== Segment start ==

(* ===== verification/Shutdown.v ===== *)
(** * Shutdown: the process ends when it is told to

    [~ThreadPool] at the end of [Kernel::Run] ([kernel/main/run.cpp],
    [kernel/mt/threadpool.cpp]) stops the pool and joins its threads, while the
    workers go on with what they have begun.  With a scheduler that lets somebody work when somebody can, it returns, unless
    two handlers have come to a data race on a request. *)
From Stdlib Require Import Ascii String.
From stdpp Require Import options relations gmap vector.
From S2P Require Import Prelude Findmatch Interleave RelyGuarantee Buffer HttpReply Interfaces RequestImpl SyncQueue EndToEnd.
From S2P Require Import QueueProg Server Router RouterProg Wellformed ThreadPool ThreadPoolConc PoolJoin.
From S2P Require Import Kernel PoolProg KernelConc Safety KernelRun.

#[local] Open Scope nat_scope.

(** While a worker has a step to make, some worker makes one before the main
    thread goes on. *)
Class Fair (K D : Type) (serve : D * sys connection → D * sys connection → Prop) `{!Scheduling K D serve} : Prop :=
  workers_go_on : ∀ (k : K) x, (∃ x', serve x x') → ∃ x1, serve x x1 ∧ star serve x1 (workers k x).2.

(** ** [Join], given a bound on the steps that are left

    Workers can go on, unless something has happened ([hazard]) that stays. *)
Section join.
Context {K D : Type} `{!SocketOS K} (serve : D * sys connection → D * sys connection → Prop) `{!Scheduling K D serve, FAIR : !Fair K D serve}.
Context (left : nat → D * sys connection → Prop) (hazard : D * sys connection → Prop).
Context (left_step : ∀ n x x', left n x → serve x x' → ∃ n', n' < n ∧ left n' x' ∧ (hazard x → hazard x')).
Context (left_moves : ∀ n x, left n x → threads x.2 ≠ ∅ → hazard x ∨ ∃ x', serve x x').

Lemma left_star n x x' : left n x → star serve x x' → ∃ n', n' ≤ n ∧ left n' x' ∧ (hazard x → hazard x').
Proof using left_step.
  intros Hn Hs. revert n Hn. induction Hs as [x|x x1 x2 Hs _ IH]; intros n Hn; [by exists n|].
  destruct (left_step n x x1 Hn Hs) as (n1 & Hlt & Hn1 & H1). destruct (IH n1 Hn1) as (n2 & Hle & Hn2 & H2).
  exists n2. split; [lia|]. split; [done|]. auto.
Qed.

(** What a step of the main thread leaves. *)
Definition leaves (n : nat) (w w' : kworld K D) : Prop :=
  ∃ n', n' ≤ n ∧ left n' (served w') ∧ (hazard (served w) → hazard (served w')).

Lemma leaves_trans n w w1 n1 w2 :
  n1 ≤ n → (hazard (served w) → hazard (served w1)) → leaves n1 w1 w2 → leaves n w w2.
Proof. intros Hle H1 (n2 & Hle2 & Hn2 & H2). exists n2. split; [lia|]. split; [done|]. auto. Qed.

Lemma yield_leaves n w : left n (served w) → ∃ w', yield serve w = (Ret tt, w') ∧ leaves n w w'.
Proof using left_step.
  intros Hn. unfold yield. pose proof (workers_steps (kw_os w) (served w)) as Hs.
  destruct (workers (kw_os w) (served w)) as [k [σ s]]. eexists. split; [done|]. exact (left_star n _ _ Hn Hs).
Qed.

== Segment end ==

• _Task instructions_
Reproduce the listing above exactly, but only from its first line through the line holding "From S2P Require Import Kernel"; both of those lines are included.

• _Exercise solution_
(* ===== verification/Shutdown.v ===== *)
(** * Shutdown: the process ends when it is told to

    [~ThreadPool] at the end of [Kernel::Run] ([kernel/main/run.cpp],
    [kernel/mt/threadpool.cpp]) stops the pool and joins its threads, while the
    workers go on with what they have begun.  With a scheduler that lets somebody work when somebody can, it returns, unless
    two handlers have come to a data race on a request. *)
From Stdlib Require Import Ascii String.
From stdpp Require Import options relations gmap vector.
From S2P Require Import Prelude Findmatch Interleave RelyGuarantee Buffer HttpReply Interfaces RequestImpl SyncQueue EndToEnd.
From S2P Require Import QueueProg Server Router RouterProg Wellformed ThreadPool ThreadPoolConc PoolJoin.
From S2P Require Import Kernel PoolProg KernelConc Safety KernelRun.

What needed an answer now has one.